Chocolate Chip Peanut Butter Cookies Recipe

June 30, 2009 in Recipes by danky

Remember the commercial that re-created the invention of Reese’s Peanut
Butter cups? A woman is walking down the street eating a chocolate bar, and a
man is walking the other way eating a tub of peanut butter. They bump into
each other, causing the chocolate and peanut butter to mix. Overcome by the
new taste sensation, they immediately check into a motel (I may be
misremembering that last part). I’ve never cared for the chocolate-peanut
butter combo, so if that idiot had ruined my chocolate bar, I would have
pushed him into oncoming traffic. But my mom, who says she’s going to have
chocolate with peanut butter for her last meal, swears by these cookies. She
thinks they’re even better than Traditional Chocolate Chip Cookies.

Makes 40-50 cookies

INGREDIENTS

  • preparation time: 20 minutes
  • baking time: 30 minutes (10 minutes per batch)
  • rating: easy1/2 cup (1 stick) unsalted butter, softened to room temperature, plus more for
    greasing
  • 3/4 cup creamy peanut butter
  • 1/2 cup sugar
  • 1/2 cup brown sugar
  • 2 large eggs
  • 1 teaspoon vanilla extract
  • 2 cups all-purpose flour
  • 1/2 teaspoon baking powder
  • 1/2 teaspoon baking soda
  • 1/2 teaspoon salt
  • 2 cups (12-ounce package) semisweet chocolate chips
  • 1/2 cup peanut butter chips
  • 1/2 cup dry-roasted peanuts

DIRECTIONS Place an oven rack in the middle position and preheat the oven to 350°F. Lightly rub two cookies sheets with butter, or use nonstick baking
sheets. Set aside.


Put the butter, peanut butter and the sugars in a large bowl. Beat with an
electric mixer or a wooden spoon until smooth and creamy. Add the eggs and
vanilla and beat again. Add the flour, baking powder, baking soda and salt,
and beat on low speed until well blended. Add the chocolate chips (see Mom
Tip), peanut butter chips and peanuts and mix thoroughly.


Using a teaspoon as a guide, scoop a portion of the dough and, with your
hands, roll each portion into a ball. Place the balls on each cookie sheet, 3
cookies per row in 5 rows. Flatten the balls with the heel of your hand or
the tines of a fork so that they spread to about 1 1/2 inches in diameter.
Bake each batch, one cookie sheet at a time, for about 10 minutes. The
cookies will be firm to the touch and just beginning to brown.
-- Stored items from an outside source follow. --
(** C10.  Stage A takes for a header every line that begins with
    [DeveloperName]: a row whose primary field begins with these letters is
    skipped, whatever follows them, and the table gives what it gives
    without the row. *)
Theorem stageA_header_check_is_a_prefix_check (org line : string) :
  strings.HasPrefix (primaryField line) "DeveloperName" = true ->
  (forall p, stageA org line p = Done (tt, p)) ∧
  (forall deletedFieldsCSV before after p,
     strings.Split deletedFieldsCSV LF = before ++ line :: after ->
     stageAs deletedFieldsCSV org p = forEach (before ++ after) (stageA org) p).
Proof.
  intros Hprefix.
  assert (forall p, stageA org line p = Done (tt, p)) as Hskip.
  { intros p. apply stageA_skipped. unfold isHeader.
    rewrite (primaryField_prefix _ _ Hprefix). apply orb_true_r. }
  split; [done|]. intros csv before after p Hsplit.
  unfold processDeletedFields. rewrite Hsplit, !forEach_app.
  destruct (forEach before _ p) as [[[] q]| |]; [|done..].
  by rewrite forEach_cons, Hskip.
Qed.

End PipelineFacts.

(** * Worked examples *)

Example exampleRun :
  processDeletedFields Z id exampleUnmarshal exampleSf exampleQueries exampleClock
    exampleDeletedFields "org" freshProcess =
  Done (tt, {| deleteCounts := [fooRecord]; clockReads := 1 |}).
Proof. vm_compute. reflexivity. Qed.

Example exampleExtract :
  extractCSVData ("Querying Data... done" +:+ NL +:+ exampleTable) = exampleTable.
Proof. vm_compute. reflexivity. Qed.

Lemma decodeDocument_Json exportData : decodeDocument (Json exportData) = Some exportData.
Proof. reflexivity. Qed.

Example utcDate_epoch :
  utcDate 0 = "1970-01-01" ∧ utcDate 86399 = "1970-01-01" ∧ utcDate 86400 = "1970-01-02".
Proof. vm_compute. done. Qed.

Example utcDate_leap_day :
  utcDate 951782400 = "2000-02-29" ∧ utcDate 951868800 = "2000-03-01" ∧
  utcDate 1735689599 = "2024-12-31" ∧ utcDate 1735689600 = "2025-01-01".
Proof. vm_compute. done. Qed.

Example dates_of_the_records :
  utcDate 1699948800 = "2023-11-14" ∧ utcDate 1699963200 = "2023-11-14" ∧
  utcDate 1700049600 = "2023-11-15".
Proof. vm_compute. done. Qed.

Example calculateCurCounts_three :
  calculateCurCounts utcDate 0 [accountMorning; contactNoon; accountNoon] =
  [ {| Date := "2023-11-14"; DateCount := 8 |} ].
Proof. vm_compute. reflexivity. Qed.

Example first_run_writes_stateAfterFirstRun :
  exportResultsAsJSON_run utcDate Document decodeDocument Json
    NoFault Missing [accountMorning] 1699948900 =
  (Done tt, Present (Json stateAfterFirstRun)).
Proof. vm_compute. reflexivity. Qed.


(** ** The theorems at concrete inputs *)

#[local] Abbreviation exportDoc :=
  (exportResultsAsJSON utcDate Document decodeDocument Json).

(** C1 fails as stated.  A file holds [accountMorning] of 14 November; the
    next day's run finds [contactNextDay].  The only [lastRunCount] the step
    can write has the one entry of 15 November: it is no arrangement of the
    totals of the two persisted and new records together, which have an
    entry for each day. *)
Lemma lastRunCount_over_merged_results_counterexample :
  (forall res,
     exportDoc NoFault (Present (Json stateAfterFirstRun)) [contactNextDay] 1700049700 res <->
     res = (Done tt,
            Present (Json {| Results := [accountMorning; contactNextDay];
                             LastRunCount := [ {| Date := "2023-11-15"; DateCount := 3 |} ] |}))) ∧
  ¬ curCounts utcDate 1700049700 (Results stateAfterFirstRun ++ [contactNextDay])
      [ {| Date := "2023-11-15"; DateCount := 3 |} ].
Proof.
  split.
  - intros res. unfold exportResultsAsJSON, curCounts. simpl loadExportData. cbv iota.
    replace (calculateCurCounts utcDate 1700049700 [contactNextDay])
      with [ {| Date := "2023-11-15"; DateCount := 3 |} ] by (vm_compute; reflexivity).
    split.
    + intros (lastRunCount & Hperm & ->). by apply Permutation_singleton_r in Hperm as ->.
    + intros ->. by eexists.
  - unfold curCounts. intros Hperm. apply Permutation_length in Hperm.
    vm_compute in Hperm. discriminate.
Qed.

(** C1, as the code has it, at the same input. *)
Lemma export_lastRunCount_of_new_batch_witness :
  loadExportData Document decodeDocument NoFault (Present (Json stateAfterFirstRun)) =
    Done stateAfterFirstRun ∧
  exists lastRunCount,
    exportResultsAsJSON_run utcDate Document decodeDocument Json NoFault
      (Present (Json stateAfterFirstRun)) [contactNextDay] 1700049700 =
    (Done tt,
     Present (Json {| Results := Results stateAfterFirstRun ++ [contactNextDay];
                      LastRunCount := lastRunCount |})) ∧
    curCounts utcDate 1700049700 [contactNextDay] lastRunCount ∧
    forall entry,
      entry ∈ lastRunCount <->
      if decide ([contactNextDay] = []) then entry = {| Date := utcDate 1700049700; DateCount := 0 |}
      else onDate utcDate (Date entry) [contactNextDay] ≠ [] ∧
           DateCount entry = wrap64 (dateTotal utcDate (Date entry) [contactNextDay]).
Proof.
  split; [reflexivity|].
  apply (export_lastRunCount_of_new_batch utcDate Document decodeDocument Json
           (Present (Json stateAfterFirstRun)) stateAfterFirstRun [contactNextDay] 1700049700).
  - reflexivity.
  - unfold exportResultsAsJSON. simpl. eexists. split; [|reflexivity].
    unfold curCounts. reflexivity.
Defined.
Lemma failed_fetch_is_cached_witness :
  ~ (connection_available (env_query_down 0) (initial [sales_row]) /\
     select_ok (env_query_down 0)) /\
  (cache_miss (recent_cache (initial [sales_row]))
              (timer (env_query_down 0)) ->
   exists s1,
     fetch_all_data reference_engine (env_query_down 0)
                    (initial [sales_row])
       = (Return [], s1) /\
     recent_cache s1 = Some (timer (env_query_down 0), []) /\
     forall env', (timer env' < timer (env_query_down 0) + ttl)%Z ->
                  fetch_all_data reference_engine env' s1
                  = (Return [], s1)) /\
  (cache_miss (summary_cache (initial [sales_row]))
              (timer (env_query_down 0)) ->
   exists s1,
     get_summary_stats reference_engine (env_query_down 0)
                       (initial [sales_row])
       = (Return [], s1) /\
     summary_cache s1 = Some (timer (env_query_down 0), []) /\
     forall env', (timer env' < timer (env_query_down 0) + ttl)%Z ->
                  get_summary_stats reference_engine env' s1
                  = (Return [], s1)).
Proof.
  split; [exact (query_down_fails [sales_row])|].
  exact (failed_fetch_is_cached reference_engine (env_query_down 0)
           (initial [sales_row]) (query_down_fails [sales_row])).
Defined.
(** *** The same loop in binary64 arithmetic

    [kummer] on IEEE binary64 numbers, the arithmetic of Python floats and
    of numpy's [float64]: [a*kappa/b/j] is evaluated from left to right,
    each operation rounded to nearest, and the integer [j] is converted to
    a float where it divides. *)

Module KummerFloat.
Import PrimFloat.

(** The conversion of the Python [int] [j] (exact below [2^53]). *)
Definition of_int (j : Z) : float := of_uint63 (Uint63.of_Z j).

(** The variables of the loop: [a], [b], [term], [f], [j]. *)
Record vars : Set := Vars {
  v_a : float;
  v_b : float;
  v_term : float;
  v_f : float;
  v_j : Z
}.

(** The statements before the loop. *)
Definition start (a b kappa : float) : vars :=
  let term := (a * kappa / b)%float in
  Vars a b term (1 + term)%float 1%Z.

(** One pass through the body of the loop. *)
Definition pass (kappa : float) (s : vars) : vars :=
  let j := (v_j s + 1)%Z in
  let a := (v_a s + 1)%float in
  let b := (v_b s + 1)%float in
  let term := (v_term s * (a * kappa / b / of_int j))%float in
  let f := (v_f s + term)%float in
  Vars a b term f j.

(** [while abs(term) > tol]; the test is false when [term] is [nan]. *)
Fixpoint loop (fuel : nat) (kappa tol : float) (s : vars) : outcome (float * Z) :=
  if (tol <? abs (v_term s))%float then
    match fuel with
    | O => OutOfFuel
    | S fuel' => loop fuel' kappa tol (pass kappa s)
    end
  else Done (v_f s, v_j s).

#[warnings="-inexact-float"]
Definition default_tol : float := 1e-10%float.

(** [kummer(a, b, kappa, tol, return_iter=True)] *)
Definition kummer_iter (fuel : nat) (a b kappa tol : float) : outcome (float * Z) :=
  loop fuel kappa tol (start a b kappa).

(** [kummer(a, b, kappa, tol)] *)
Definition kummer (fuel : nat) (a b kappa tol : float) : outcome float :=
  '(f, _) ← kummer_iter fuel a b kappa tol; mret f.

End KummerFloat.

(** ** Bound estimator: (3.7), (3.8), (3.9) of Sra and Karp *)

Definition lower_bound (a c r : R) : R :=
  (r * c - a) / (r * (1 - r)) * (1 + (1 - r) / (c - a)).

Definition bound (a c r : R) : R :=
  (r * c - a) / (2 * r * (1 - r))
  * (1 + sqrt (1 + (4 * (c + 1) * r * (1 - r)) / (a * (c - a)))).

Definition upper_bound (a c r : R) : R :=
  (r * c - a) / (r * (1 - r)) * (1 + r / a).

(** ** Convergence test *)

(** [llh[i]] for an index inside the array. *)
Definition at_index (llh : list R) (i : Z) : R := nth (Z.to_nat i) llh 0.

(** The relative change printed and tested by [convergence]. *)
Definition rel_change (llh : list R) (iter : Z) : R :=
  (at_index llh iter - at_index llh (iter - 1)) / Rabs (at_index llh (iter - 1)).

(** [convergence(llh, iter, maxiter, tol, verbose)]; the progress messages
    are left out.  The result is the iteration at which the run stops, or
    [-1] to continue. *)
Definition convergence (llh : list R) (iter maxiter : Z) (tol : R) : Z :=
  if decide ((iter > 0)%Z /\ rel_change llh iter < tol) then
    if decide (at_index llh iter - at_index llh (iter - 1) > 0) then iter
    else (iter - 1)%Z
  else if decide (iter >= maxiter - 1)%Z then iter
  else (-1)%Z.

(** ** Arrays *)

Abbreviation vec := (list R).
Abbreviation mat := (list (list R)).

(** [np.sum] of a one-dimensional array. *)
Definition vsum (v : vec) : R := fold_right Rplus 0 v.

(** [M[:, j]] *)
Definition column (j : nat) (M : mat) : vec := map (fun row => nth j row 0) M.

(** [np.einsum('i,i->', u, v)] *)
Definition dot (u v : vec) : R := vsum (zip_with Rmult u v).

(** [np.linalg.norm] of a row. *)
Definition norm (v : vec) : R := sqrt (vsum (map (fun x => x * x) v)).

(** [np.ones(k)] and [np.zeros(k)]: a negative extent is a [ValueError]. *)
Definition full (x : R) (k : Z) : outcome vec :=
  if decide (k < 0)%Z then Raise ValueError else Done (replicate (Z.to_nat k) x).

Definition ones : Z -> outcome vec := full 1.
Definition zeros : Z -> outcome vec := full 0.

(** [l[j]] read at a non-negative index. *)
Definition index {A : Type} (l : list A) (j : nat) : outcome A :=
  match l !! j with
  | Some x => Done x
  | None => Raise IndexError
  end.

(** [l[i] = x] for an index [i >= 0]. *)
Definition store {A : Type} (l : list A) (i : Z) (x : A) : outcome (list A) :=
  if decide (0 <= i < Z.of_nat (length l))%Z
  then Done (<[Z.to_nat i := x]> l)
  else Raise IndexError.

(** [np.argmax]: the first index of the largest entry. *)
Fixpoint argmax_from (best : R) (besti i : nat) (w : vec) : nat :=
  match w with
  | [] => besti
  | x :: w' =>
      if decide (x > best) then argmax_from x i (S i) w'
      else argmax_from best besti (S i) w'
  end.

Definition argmax (w : vec) : outcome nat :=
  match w with
  | [] => Raise ValueError
  | x :: w' => Done (argmax_from x 0%nat 1%nat w')
  end.

(** [str.lower] on ASCII strings. *)
Definition lower_ascii (c : ascii) : ascii :=
  let n := nat_of_ascii c in
  if (65 <=? n)%nat && (n <=? 90)%nat then ascii_of_nat (n + 32) else c.

Fixpoint lower (s : string) : string :=
  match s with
  | EmptyString => EmptyString
  | String c s' => String (lower_ascii c) (lower s')
  end.

(** ** Initialisers *)

(** [golden_spiral_init(k)] *)
Definition golden_spiral_init (k : Z) : outcome (mat * vec * vec) :=
  let indices := map (fun i : nat => INR i + 0.5) (seq 0 (Z.to_nat k)) in
  let phi := map (fun x => acos (1 - 2 * x / (2 * IZR k))) indices in
  let theta := map (fun x => PI * (1 + Rpower 5 0.5) * x) indices in
  let mu := zip_with (fun t p => [cos t * sin p; sin t * sin p; cos p]) theta phi in
  kappa ← ones k;
  pi1 ← ones k;
  let pi := map (fun x => x / IZR k) pi1 in
  mret (mu, kappa, pi).

(** The third argument of [wmm_fit]'s keyword [init]. *)
Inductive init_arg : Type :=
| InitDict (mu : mat) (kappa pi : vec)   (* a dict with keys 'mu', 'kappa', 'pi' *)
| InitStr (s : string)
| InitNone.                              (* [None], or any other object *)

(** What [wmm_fit] returns: the per-iteration arrays when [return_steps]
    is set, the terminal snapshot otherwise. *)
Inductive fit_result : Type :=
| Steps (Mu : list mat) (Kappa : list vec) (Pi : list vec) (llh : vec) (Bounds : list mat)
| Final (mu : mat) (kappa : vec) (pi : vec) (llh : vec) (bounds : mat).

Definition result_llh (r : fit_result) : vec :=
  match r with
  | Steps _ _ _ llh _ => llh
  | Final _ _ _ llh _ => llh
  end.

(** The variables of the EM loop of [wmm_fit]. *)
Record em_state : Type := EmState {
  st_mu : mat;
  st_kappa : vec;
  st_pi : vec;
  st_llh : vec;
  st_Mu : list mat;
  st_Kappa : list vec;
  st_Bounds : list mat;
  st_Pi : list vec;
  st_iter : Z;
  st_converged : Z
}.

(** [X.shape[1]] of a two-dimensional array given by its rows (with no
    row to read it from, the extent is taken to be [0]). *)
Definition ncols (X : mat) : nat :=
  match X with
  | [] => 0%nat
  | row :: _ => length row
  end.

(** S_j of (4.5): [np.einsum('i,ij,ik->jk', beta[:, j], X, X) / np.sum(beta[:, j])] *)
Definition scatter (X beta : mat) (p j : nat) : mat :=
  let bj := column j beta in
  map (fun a =>
         map (fun b => vsum (zip_with (fun w x => w * nth a x 0 * nth b x 0) bj X) / vsum bj)
             (seq 0 p))
      (seq 0 p).

(** [r = 0.99 if r > 0.999 else r] *)
Definition clamp (r : R) : R := if decide (r > 0.999) then 0.99 else r.

(** The row written to [bounds[j, :]]. *)
Definition bound_triple (p : nat) (r : R) : vec :=
  [lower_bound (1 / 2) (INR p / 2) r; bound (1 / 2) (INR p / 2) r;
   upper_bound (1 / 2) (INR p / 2) r].

(** [bounds + gamma*(bounds.mean(axis=0) - bounds)] *)
Definition regularize (gamma : R) (bounds : mat) : mat :=
  let means := map (fun c => vsum (column c bounds) / INR (length bounds)) (seq 0 3) in
  map (fun row => zip_with (fun b m => b + gamma * (m - b)) row means) bounds.

(** ** The EM engine

    The functions of numpy and scipy that the module calls and that are
    not arithmetic are parameters of the development:
    - [seed_rng s] is the state of numpy's global generator after
      [np.random.seed(s)], and [normal] draws one standard normal value
      from a generator state;
    - [Gamma] is [scipy.special.gamma];
    - [eig S] is [np.linalg.eig(S)] with [np.real] applied: the
      eigenvalues, and the matrix whose columns are the eigenvectors. *)

Section EM.

Context {rng_state : Type}.
Variable seed_rng : Z -> rng_state.
Variable normal : rng_state -> R * rng_state.
Variable Gamma : R -> R.
Variable eig : mat -> vec * mat.

(** The state outside the call: numpy's global generator, and the state
    that seeding from the operating system's entropy would install. *)
Record world : Type := World {
  rng : rng_state;
  entropy : rng_state
}.

(** [np.random.seed(seed)] *)
Definition np_random_seed (seed : option Z) (w : world) : outcome unit * world :=
  match seed with
  | None => (Done tt, World (entropy w) (entropy w))
  | Some s =>
      if decide (0 <= s < 2 ^ 32)%Z
      then (Done tt, World (seed_rng s) (entropy w))
      else (Raise ValueError, w)
  end.

(** [n] draws, in order. *)
Fixpoint draw_vec (n : nat) (g : rng_state) : vec * rng_state :=
  match n with
  | O => ([], g)
  | S n' =>
      let '(x, g) := normal g in
      let '(xs, g) := draw_vec n' g in
      (x :: xs, g)
  end.

(** [np.random.normal(size=(rows, cols))], filled row by row. *)
Fixpoint draw_mat (rows cols : nat) (g : rng_state) : mat * rng_state :=
  match rows with
  | O => ([], g)
  | S rows' =>
      let '(r, g) := draw_vec cols g in
      let '(rs, g) := draw_mat rows' cols g in
      (r :: rs, g)
  end.

(** [random_init(k, p)] *)
Definition random_init (k : Z) (p : nat) (g : rng_state)
  : outcome (mat * vec * vec) * rng_state :=
  if decide (k < 0)%Z then (Raise ValueError, g)
  else
    let '(mu, g) := draw_mat (Z.to_nat k) p g in
    let mu := map (fun row => map (fun x => x / norm row) row) mu in
    (kappa ← ones k;
     pi1 ← ones k;
     mret (mu, kappa, map (fun x => x / IZR k) pi1), g).

(** The body of [for j in range(k)] of [e_step]: the column [num[:, j]].
    [fuel] bounds the loop of [kummer]. *)
Definition e_step_column (fuel : nat) (X mu : mat) (kappa pi : vec) (p j : nat)
  : outcome vec :=
  kappa_j ← index kappa j;
  M ← Kummer.kummer fuel (1 / 2) (INR p / 2) kappa_j Kummer.default_tol;
  let cp := Gamma (INR p / 2) / (2 * Rpower PI (INR p / 2) * M) in
  pi_j ← index pi j;
  mu_j ← index mu j;
  mret (map (fun x => pi_j * cp * exp (kappa_j * dot mu_j x ^ 2)) X).

(** [e_step(X, mu, kappa, pi, k, p)] *)
Definition e_step (fuel : nat) (X mu : mat) (kappa pi : vec) (k : Z) (p : nat)
  : outcome (mat * R) :=
  if decide (k < 0)%Z then Raise ValueError
  else
    cols ← mapM (e_step_column fuel X mu kappa pi p) (seq 0 (Z.to_nat k));
    let num := map (fun i => map (fun col => nth i col 0) cols) (seq 0 (length X)) in
    let beta := map (fun row => map (fun x => x / vsum row) row) num in
    let llh := vsum (map (fun row => ln (vsum row)) num) in
    mret (beta, llh).

(** One pass of the loop of [m_step], up to the call of the bound
    estimator: the new mean direction of component [j] and the eigenvalue
    ratio [r] handed to [lower_bound], [bound] and [upper_bound]. *)
Definition component_axis (X beta : mat) (p j : nat) : outcome (vec * R) :=
  let Sj := scatter X beta p j in
  let '(w, v) := eig Sj in
  idx ← argmax w;
  let mu_j := column idx v in
  let r := nth idx w 0 in
  let r := clamp r in
  mret (mu_j, r).

(** [for j in range(k)] of [m_step]. *)
Fixpoint m_step_loop (X beta : mat) (p : nat) (js : list nat) (mu bounds : mat)
  : outcome (mat * mat) :=
  match js with
  | [] => mret (mu, bounds)
  | j :: js' =>
      '(mu_j, r) ← component_axis X beta p j;
      mu ← store mu (Z.of_nat j) mu_j;
      bounds ← store bounds (Z.of_nat j) (bound_triple p r);
      m_step_loop X beta p js' mu bounds
  end.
Remove from the oven and cool on the sheet for about 3 minutes. Then transfer them with a
spatula to a cooling rack. Let the cookie sheet cool for 1 or 2 minutes more
before reusing so the dough doesn’t melt. Store in an airtight container.

Mom Tip: If you want chocolate coating on the top of each cookie, reserve 1/2
cup chocolate chips when mixing the batter. After the cookies are formed and
placed on the cookie sheets, lightly press 5 chocolate chips into the top of
each cookie. When the cookies come out of the oven, gently spread those
partly melted chocolate chips over the top of each cookie with a knife to
make a thin chocoalte layer. Cool as directed.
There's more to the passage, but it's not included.